A gennaio 2020 si era registrata una timida ripresa del settore delle costruzioni in provincia, ma tutto è tornato a impantanarsi definitivamente a causa del lockdown. “Dalla ripresa del 4 maggio – ha sottolineato Pasquale De Vardo, segretario Feneal Uil – i numeri sono ulteriormente peggiorati. L’importante strumento della Cassa integrazione, inoltre, ha evidenziato atteggiamenti discutibili da parte di parecchie aziende, che in maniera furbesca hanno approfittato della situazione attraverso l’utilizzo massiccio delle misure a favore dei lavoratori, i quali, però, sono stati costretti a proseguire nell’attività lavorativa rigorosamente in nero. Si tratta di un fenomeno indecente che, accanto alla palese truffa, all’elusione contributiva e dei costi della sicurezza, rappresenta una pesante concorrenza sleale nei confronti delle imprese serie e sane che operano anche nella nostra realtà”.

Non riesce a evitare tutto ciò l’Ispettorato del lavoro, che ha un organico assolutamente inadeguato per affrontare la mole delle attività ispettive nei 108 comuni della provincia. In questo quadro desolante, con precise responsabilità che i rappresentanti sindacali imputano alla mala politica e alla pessima amministrazione, soltanto invertendo i numeri della crisi dell’edilizia la città metropolitana potrà realisticamente pensare a un futuro di sviluppo e di lavoro legale.

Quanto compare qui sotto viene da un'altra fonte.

(** The second slash is the next character. *)
Lemma wp_lex_line_comment index kind h t :
  here index (text "//" ++ t) ->
  wp (lex_line_comment src source_id (src_len src) index kind) (fun tok => ate (index + 1) (chr "/" :: t) h (fun errs u t' =>
    errs = [] /\ exists s gap, u = chr "/" :: s ++ gap /\ line_end gap t' /\
      placed_leaf index (index + 2 + str_len s) tok /\ leaf index tok (text "//" ++ s))) (state h (index + 1) (chr "/" :: t)).
Proof.
  intros Hh. pose proof (here_boundary _ _ _ Hh) as Hb. pose proof (here_app _ _ _ _ Hh) as Hh1.
  change (str_len (text "//")) with 2 in Hh1. unfold lex_line_comment. do 3 wp_step.
  change (len_utf8 (chr "/")) with 1. replace (index + 1 + 1) with (index + 2) by lia.
  eapply LexGrammar.wp_mono; [by apply wp_find_line_end|]. intros r l' (u & t' & errs & -> & -> & -> & s & gap & -> & Hs & Hg & ->).
  rewrite app_nil_r. rewrite <- app_assoc in Hh1, Hh. pose proof (here_app _ _ _ _ Hh1) as Hh2.
  wp_step. apply wp_span_at; [done|by eapply here_boundary|lia|intros Hv]. wp_step.
  assert (Span_as_str (mk index (index + 2 + str_len s)) = Ok (text "//" ++ s)) as Hstr.
  { apply as_str_Ok. rewrite app_assoc in Hh. apply here_get in Hh. by rewrite str_len_app, Nat.add_assoc in Hh. }
  eapply wp_lift; [exact Hstr|].
  assert (forall tok, placed_leaf index (index + 2 + str_len s) tok -> leaf index tok (text "//" ++ s) ->
    ate (index + 1) (chr "/" :: (s ++ gap) ++ t') h (fun errs u t' =>
    errs = [] /\ exists s gap, u = chr "/" :: s ++ gap /\ line_end gap t' /\
      placed_leaf index (index + 2 + str_len s) tok /\ leaf index tok (text "//" ++ s))
    (state h (index + 2 + str_len (s ++ gap)) t')) as Hdone.
  { intros tok Hp Hl. exists (chr "/" :: s ++ gap), t', []. rewrite app_nil_r, str_len_cons. split; [done|].
    split; [f_equal; change (len_utf8 (chr "/")) with 1; lia|]. split; [done|]. by exists s, gap. }
  assert (forall tok, tree_span tok = mk index (index + 2 + str_len s) -> match tok with CGroup _ _ _ _ => False | _ => True end ->
    placed_leaf index (index + 2 + str_len s) tok) as Hpl.
  { intros tok Ht Hg'. split; [done|]. exists index, (index + 2 + str_len s). by split_and!. }
  destruct (doc_style_of (text "//" ++ s)) as [style|] eqn:Hd.
  - assert (exists c s', s = c :: s' /\ len_utf8 c = 1) as (c & s' & -> & Hc).
    { destruct s as [|c s']; [done|]. exists c, s'. split; [done|]. cbn in Hd.
      destruct (Z.eqb_spec c (chr "!")) as [->|_]; [done|]. destruct (Z.eqb_spec c (chr "/")) as [->|_]; [done|done]. }
    wp_step. apply wp_span_at; [|by eapply here_boundary|rewrite str_len_cons; lia|intros _].
    + cbn in Hh1. apply here_cons in Hh1. rewrite Hc, <- Nat.add_assoc in Hh1. by eapply here_boundary.
    + wp_step. apply Hdone; [by apply Hpl|by constructor].
  - wp_step. apply Hdone; [by apply Hpl|by constructor].
Qed.

(** ** Block comments *)

Lemma wp_unclosed_multiline_comment i unclosed h p t :
  boundary i -> i < p -> here p t ->
  exists e, forall Q : option CommentedTokenTree -> Lexer -> Prop, Q None (state (h ++ [e]) p t) ->
    wp (unclosed_multiline_comment src source_id (i :: unclosed)) Q (state h p t).
Proof.
  intros Hb Hlt Hh%here_end. eexists. intros Q HQ. unfold unclosed_multiline_comment. wp_step.
  eapply wp_lift; [done|]. wp_step. apply wp_span; [|intros _; do 3 wp_step; exact HQ].
  destruct (safe_boundary _ _ Hsafe (src_len src - 1)) as [?|Hb1]; [lia|by left|right]. split_and!; cbn; [lia|done|done].
Qed.

(** The rest of a comment that starts at [first], read inside of [depth] others *)
Definition block_result (first depth p : nat) (r : option CommentedTokenTree) (errs : list LexError) (u _ : str) : Prop :=
  match r with
  | Some tok => errs = [] /\ block_rest depth u /\ placed_leaf first (p + str_len u) tok /\
      exists kind, tok = CommentTree (mkComment (mk first (p + str_len u)) kind)
  | None => errs <> []
  end.

Lemma block_step m first depth depth' p x t h :
  wp m (fun r => ate (p + str_len x) t h (block_result first depth' (p + str_len x) r)) (state h (p + str_len x) t) ->
  (forall u, block_rest depth' u -> block_rest depth (x ++ u)) ->
  wp m (fun r => ate p (x ++ t) h (block_result first depth p r)) (state h (p + str_len x) t).
Proof.
  intros Hw Hb. eapply LexGrammar.wp_mono; [exact Hw|]. intros r l' Ha.
  eapply (ate_trans p x t h []); [rewrite app_nil_r; exact Ha|]. intros errs u t'' _ HQ.
  destruct r as [tok|]; [|done]. destruct HQ as (-> & Hu & Hp & Hk). unfold block_result.
  rewrite str_len_app, Nat.add_assoc. by split_and!; [|apply Hb| |].
Qed.

Lemma block_unclosed first depth p x t h stack q :
  here (p + str_len x) t -> head stack = Some q -> boundary q -> q < p ->
  wp (unclosed_multiline_comment src source_id stack)
    (fun r => ate p (x ++ t) h (block_result first depth p r)) (state h (p + str_len x) t).
Proof.
  intros Hh Hst Hb Hlt. destruct stack as [|i stack]; [done|]. injection Hst as ->.
  destruct (wp_unclosed_multiline_comment q stack h (p + str_len x) t) as [e He]; [done|lia|done|].
  apply He. by exists x, t, [e].
Qed.

(** The indices on the stack are before the position. *)
Lemma wp_block_comment_loop fuel first rest kind h p t :
  here p t -> length t < fuel -> Forall (fun i => boundary i /\ i < p) (rest ++ [first]) ->
  wp (block_comment_loop src source_id fuel (rest ++ [first]) kind)
    (fun r => ate p t h (block_result first (length rest) p r)) (state h p t).
Proof.
  revert rest kind p t. induction fuel as [|fuel IH]; intros rest kind p t Hh Hf Hun; [lia|]. cbn [block_comment_loop].
  assert (exists i, head (rest ++ [first]) = Some i /\ boundary i /\ i < p) as (i & Hst & Hi & Hlt).
  { destruct rest as [|i rest]; cbn in *; apply Forall_cons in Hun as [[? ?] _]; by eexists. }
  assert (forall q, Forall (fun i => boundary i /\ i < p + q) (rest ++ [first])) as Hun'.
  { intros q. eapply Forall_impl; [exact Hun|]. intros x [? ?]. split; [done|lia]. }
  assert (forall x t' rest' kind', x <> [] -> t = x ++ t' -> Forall (fun i => boundary i /\ i < p + str_len x) (rest' ++ [first]) ->
    (forall u, block_rest (length rest') u -> block_rest (length rest) (x ++ u)) ->
    wp (block_comment_loop src source_id fuel (rest' ++ [first]) kind')
      (fun r => ate p t h (block_result first (length rest) p r)) (state h (p + str_len x) t')) as Hrec.
  { intros x t' rest' kind' Hne -> Hall Hb. rewrite length_app in Hf. eapply block_step; [|exact Hb].
    apply IH; [by apply here_app in Hh|destruct x; cbn in *; [done|lia]|done]. }
  assert (forall c d, p + str_len [c; d] = p + len_utf8 c + len_utf8 d) as Hpos by (intros; cbn; lia).
  assert (forall c, p + str_len [c] = p + len_utf8 c) as Hpos1 by (intros; cbn; lia).
  do 2 wp_step. destruct t as [|c t].
  { pose proof (block_unclosed first (length rest) p [] [] h (rest ++ [first]) i) as H. rewrite Nat.add_0_r in H. by apply H. }
  pose proof (here_cons _ _ _ _ Hh) as Hh1.
  destruct (Z.eqb_spec c (chr "*")) as [->|Hstar]; [|destruct (Z.eqb_spec c (chr "/")) as [->|Hslash]].
  - do 2 wp_step. destruct t as [|d t]; [rewrite <- Hpos1 in *; by eapply (block_unclosed _ _ _ [_] [])|].
    rewrite <- (Hpos _ d). destruct (Z.eqb_spec d (chr "/")) as [->|Hd].
    + wp_step. eapply wp_lift; [by rewrite Hst|]. destruct rest as [|i' rest]; cbn in Hst; injection Hst as <-; cbn [tail app].
      * wp_step. apply here_cons in Hh1. rewrite <- (Hpos _ (chr "/")) in *. apply wp_span_at; [done|by eapply here_boundary|lia|intros Hv]. wp_step.
        exists [chr "*"; chr "/"], t, []. rewrite app_nil_r. split; [done|]. split; [done|]. split; [done|]. split; [constructor|].
        split; [|by eexists]. split; [done|]. do 2 eexists. by split_and!.
      * destruct (rest ++ [first]) as [|j un] eqn:Hr; [by destruct rest|]. rewrite <- Hr in *.
        apply Hrec; [done|done| |intros u Hu; by apply block_close]. specialize (Hun' (str_len [chr "*"; chr "/"])).
        cbn [app] in Hun'. rewrite Hr in Hun' |- *. by apply Forall_cons in Hun' as [_ ?].
    + apply Hrec; [done|done|apply Hun'|]. intros u Hu. by apply block_star.
  - do 2 wp_step. destruct t as [|d t]; [rewrite <- Hpos1 in *; by eapply (block_unclosed _ _ _ [_] [])|].
    rewrite <- (Hpos _ d). destruct (Z.eqb_spec d (chr "*")) as [->|Hd].
    + rewrite app_comm_cons. apply Hrec; [done|done| |intros u Hu; by apply block_open].
      constructor; [split; [by eapply here_boundary|rewrite Hpos; pose proof (len_utf8_pos (chr "/")); lia]|]. apply Hun'.
    + apply Hrec; [done|done|apply Hun'|]. intros u Hu. by apply block_slash.
  - rewrite <- Hpos1. destruct (c =? newline)%Z; (apply Hrec; [done|done|apply Hun'|]; intros u Hu; by apply block_other).
Qed.

Lemma wp_lex_block_comment index h t :
  here index (text "/*" ++ t) ->
  wp (lex_block_comment src source_id index) (fun r => ate (index + 1) (chr "*" :: t) h (fun errs u _ =>
    match r with
    | Some tok => errs = [] /\ placed_leaf index (index + 1 + str_len u) tok /\ leaf index tok (chr "/" :: u)
    | None => errs <> []
    end)) (state h (index + 1) (chr "*" :: t)).
Proof.
  intros Hh. pose proof (here_boundary _ _ _ Hh) as Hb. pose proof (here_app _ _ _ _ Hh) as Hh1.
  change (str_len (text "/*")) with 2 in Hh1. unfold lex_block_comment. do 3 wp_step.
  change (len_utf8 (chr "*")) with 1. replace (index + 1 + 1) with (index + 2) by lia.
  eapply LexGrammar.wp_mono; [apply (wp_block_comment_loop _ index []); [done|lia|constructor; [split; [done|lia]|constructor]]|].
  intros r l' (u & t' & errs & -> & -> & HQ). exists (chr "*" :: u), t', errs. split; [done|].
  assert (index + 1 + str_len (chr "*" :: u) = index + 2 + str_len u) as -> by (rewrite str_len_cons; change (len_utf8 (chr "*")) with 1; lia).
  split; [done|]. destruct r as [tok|]; [|done]. destruct HQ as (-> & Hu & Hp & kind & ->). split; [done|]. split; [done|].
  by apply leaf_block_comment.
Qed.

(** ** Comments in a list of token trees *)

(** The search for a newline before a comment goes back to the last token. *)
Definition search_ok (trees : list CommentedTokenTree) (index : nat) : Prop :=
  boundary (search_end trees) /\ search_end trees <= index.

Lemma wp_lex_comment trees index c h t :
  here index (c :: t) -> search_ok trees index ->
  wp (lex_comment src source_id (src_len src) trees index c) (fun r => ate (index + len_utf8 c) t h (fun errs u t' =>
    match r with
    | None => errs = [] /\ u = []
    | Some trees' => (errs <> [] /\ trees' = trees) \/
        (errs = [] /\ exists tok s gap, trees' = trees ++ [tok] /\ c :: u = s ++ gap /\ (gap = [] \/ gap = [newline]) /\
          placed_leaf index (index + str_len s) tok /\ leaf index tok s)
    end)) (state h (index + len_utf8 c) t).
Proof.
  intros Hh [Hs Hle]. pose proof (here_boundary _ _ _ Hh) as Hb. unfold lex_comment.
  destruct (Z.eqb_spec c (chr "/")) as [->|Hc]; cbn [negb]; [|wp_step; by apply ate_done].
  change (len_utf8 (chr "/")) with 1. do 2 wp_step. destruct t as [|d t]; cbn [peeked]; [wp_step; by apply ate_done|].
  destruct (Z.eqb_spec d (chr "/")) as [->|Hd]; [|destruct (Z.eqb_spec d (chr "*")) as [->|Hd']; [|wp_step; by apply ate_done]].
  - wp_step. unfold comment_kind_at, str_index.
    destruct (proj2 (str_get_is_Some (source_text src) (search_end trees) index)) as [s Hget]; [done|].
    eapply wp_lift; [by rewrite Hget|]. wp_step. eapply LexGrammar.wp_mono; [by apply wp_lex_line_comment|].
    intros tok l' Ha. wp_step. eapply ate_mono; [exact Ha|]. cbn beta. intros errs u t' _ (-> & x & gap & -> & Hg & Hp & Hl).
    right. split; [done|]. exists tok, (text "//" ++ x), gap. split; [done|]. split; [done|].
    split; [by destruct Hg as [->|[-> _]]; [right|left]|]. by rewrite str_len_app, Nat.add_assoc.
  - wp_step. eapply LexGrammar.wp_mono; [by apply wp_lex_block_comment|]. intros r l' Ha. wp_step. eapply ate_mono; [exact Ha|].
    cbn beta. intros errs u t' _ HQ. destruct r as [tok|]; cbn [option_list].
    + destruct HQ as (-> & Hp & Hl). right. split; [done|]. exists tok, (chr "/" :: u), []. rewrite app_nil_r.
      split; [done|]. split; [done|]. split; [by left|]. by rewrite str_len_cons, Nat.add_assoc.
    + left. by rewrite app_nil_r.
Qed.
End comments.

“Dopo oltre due anni di mandato – hanno affermato Tripodi e De Vardo – la Giunta De Luca si sta caratterizzando per essere la peggiore Amministrazione che Messina abbia mai avuto: nessuna idea concreta di città e l’assoluta mancanza di qualsiasi progetto concreto per il futuro dell’area metropolitana. Siamo convinti che le importanti risorse che arriveranno dal Recovery fund e le previsioni dell’eco-bonus e del sisma-bonus possano smuovere il comparto dell’edilizia privata, senza dimenticare tutte le risorse pubbliche già a disposizione, a partire dagli oltre 750 milioni derivanti dai Patti per il Sud e dal masterplan”.

“Anche su queste ingenti risorse – hanno concluso i sindacalisti – il sindaco De Luca ha spettacolarizzato il nulla, arrivando a dichiarare che grazie alla sua ennesima rimodulazione si realizzeranno 33 progetti e partiranno 115 cantieri entro il 2021. Si tratta degli stessi concetti espressi lo scorso anno che, ancora una volta, rinviano al futuro la partenza delle opere. Evidentemente ci si dimentica che, se queste somme non verranno realmente impegnate, entro il prossimo anno andranno definitivamente perse”.